§ **Task directions**
From the records below, please repeat exactly the line that has "(** ** Iterator", the line that has "assert (iter_any f", and every line between them, and nothing else.

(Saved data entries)
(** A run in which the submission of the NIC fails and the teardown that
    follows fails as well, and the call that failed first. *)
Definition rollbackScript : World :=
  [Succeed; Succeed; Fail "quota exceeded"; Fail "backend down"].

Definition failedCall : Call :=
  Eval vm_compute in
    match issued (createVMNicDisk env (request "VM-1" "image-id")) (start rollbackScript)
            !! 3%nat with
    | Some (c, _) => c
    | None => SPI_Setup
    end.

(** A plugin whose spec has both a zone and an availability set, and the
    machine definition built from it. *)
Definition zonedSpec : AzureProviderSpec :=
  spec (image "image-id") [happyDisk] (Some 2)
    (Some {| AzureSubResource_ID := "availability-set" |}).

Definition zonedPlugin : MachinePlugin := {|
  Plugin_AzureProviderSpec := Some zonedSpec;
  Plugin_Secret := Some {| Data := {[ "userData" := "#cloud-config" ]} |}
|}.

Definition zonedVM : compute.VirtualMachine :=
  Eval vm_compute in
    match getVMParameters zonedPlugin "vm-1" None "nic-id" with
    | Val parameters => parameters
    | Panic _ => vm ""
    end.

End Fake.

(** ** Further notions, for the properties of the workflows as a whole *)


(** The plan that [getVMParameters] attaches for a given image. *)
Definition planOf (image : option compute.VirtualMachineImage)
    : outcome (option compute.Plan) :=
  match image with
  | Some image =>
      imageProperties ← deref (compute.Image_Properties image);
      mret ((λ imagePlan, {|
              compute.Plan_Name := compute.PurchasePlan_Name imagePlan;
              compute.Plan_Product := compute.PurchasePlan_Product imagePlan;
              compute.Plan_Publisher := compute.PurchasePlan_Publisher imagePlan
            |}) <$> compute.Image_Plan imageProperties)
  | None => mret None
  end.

* * *

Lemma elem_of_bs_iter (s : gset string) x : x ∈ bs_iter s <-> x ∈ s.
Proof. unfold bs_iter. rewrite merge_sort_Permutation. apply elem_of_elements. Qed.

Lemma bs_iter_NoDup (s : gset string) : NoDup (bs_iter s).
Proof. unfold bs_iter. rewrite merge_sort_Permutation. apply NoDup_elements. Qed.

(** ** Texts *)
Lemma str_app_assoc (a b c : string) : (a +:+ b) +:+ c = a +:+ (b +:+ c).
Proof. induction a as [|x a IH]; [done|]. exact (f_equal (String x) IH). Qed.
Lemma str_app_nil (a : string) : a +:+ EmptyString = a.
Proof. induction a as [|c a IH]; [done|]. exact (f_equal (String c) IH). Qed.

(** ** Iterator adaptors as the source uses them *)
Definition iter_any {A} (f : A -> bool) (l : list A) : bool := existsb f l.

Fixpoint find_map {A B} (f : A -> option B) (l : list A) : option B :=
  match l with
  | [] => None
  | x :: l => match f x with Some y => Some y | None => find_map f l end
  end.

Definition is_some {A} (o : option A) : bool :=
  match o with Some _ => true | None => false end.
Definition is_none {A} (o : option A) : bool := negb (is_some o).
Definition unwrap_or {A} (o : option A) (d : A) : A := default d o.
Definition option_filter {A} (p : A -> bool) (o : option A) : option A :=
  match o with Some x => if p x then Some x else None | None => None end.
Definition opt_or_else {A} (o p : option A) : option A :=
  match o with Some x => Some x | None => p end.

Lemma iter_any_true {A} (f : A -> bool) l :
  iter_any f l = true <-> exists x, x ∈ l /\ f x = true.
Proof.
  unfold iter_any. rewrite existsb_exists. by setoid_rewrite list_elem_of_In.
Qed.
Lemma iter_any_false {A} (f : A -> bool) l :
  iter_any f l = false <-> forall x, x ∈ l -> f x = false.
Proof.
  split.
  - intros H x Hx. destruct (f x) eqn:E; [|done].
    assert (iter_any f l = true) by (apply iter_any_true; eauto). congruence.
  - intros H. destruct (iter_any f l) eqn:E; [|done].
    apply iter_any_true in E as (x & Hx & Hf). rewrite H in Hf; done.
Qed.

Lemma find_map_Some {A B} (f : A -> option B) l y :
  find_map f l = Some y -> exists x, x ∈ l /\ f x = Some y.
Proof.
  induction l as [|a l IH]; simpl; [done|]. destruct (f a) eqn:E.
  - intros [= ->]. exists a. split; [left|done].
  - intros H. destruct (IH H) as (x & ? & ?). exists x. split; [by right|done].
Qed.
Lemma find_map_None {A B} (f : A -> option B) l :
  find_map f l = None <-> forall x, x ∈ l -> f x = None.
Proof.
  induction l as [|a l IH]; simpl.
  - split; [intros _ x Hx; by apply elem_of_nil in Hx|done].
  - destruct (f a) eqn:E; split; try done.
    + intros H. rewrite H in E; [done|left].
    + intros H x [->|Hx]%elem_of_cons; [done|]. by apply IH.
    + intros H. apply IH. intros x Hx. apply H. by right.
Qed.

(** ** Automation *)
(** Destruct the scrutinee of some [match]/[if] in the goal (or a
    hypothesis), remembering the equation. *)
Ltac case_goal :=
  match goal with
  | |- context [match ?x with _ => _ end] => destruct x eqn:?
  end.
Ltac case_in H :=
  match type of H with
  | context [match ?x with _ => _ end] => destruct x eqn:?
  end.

§ **Exercise solution**
(** ** Iterator adaptors as the source uses them *)
Definition iter_any {A} (f : A -> bool) (l : list A) : bool := existsb f l.

Fixpoint find_map {A B} (f : A -> option B) (l : list A) : option B :=
  match l with
  | [] => None
  | x :: l => match f x with Some y => Some y | None => find_map f l end
  end.

Definition is_some {A} (o : option A) : bool :=
  match o with Some _ => true | None => false end.
Definition is_none {A} (o : option A) : bool := negb (is_some o).
Definition unwrap_or {A} (o : option A) (d : A) : A := default d o.
Definition option_filter {A} (p : A -> bool) (o : option A) : option A :=
  match o with Some x => if p x then Some x else None | None => None end.
Definition opt_or_else {A} (o p : option A) : option A :=
  match o with Some x => Some x | None => p end.

Lemma iter_any_true {A} (f : A -> bool) l :
  iter_any f l = true <-> exists x, x ∈ l /\ f x = true.
Proof.
  unfold iter_any. rewrite existsb_exists. by setoid_rewrite list_elem_of_In.
Qed.
Lemma iter_any_false {A} (f : A -> bool) l :
  iter_any f l = false <-> forall x, x ∈ l -> f x = false.
Proof.
  split.
  - intros H x Hx. destruct (f x) eqn:E; [|done].
    assert (iter_any f l = true) by (apply iter_any_true; eauto). congruence.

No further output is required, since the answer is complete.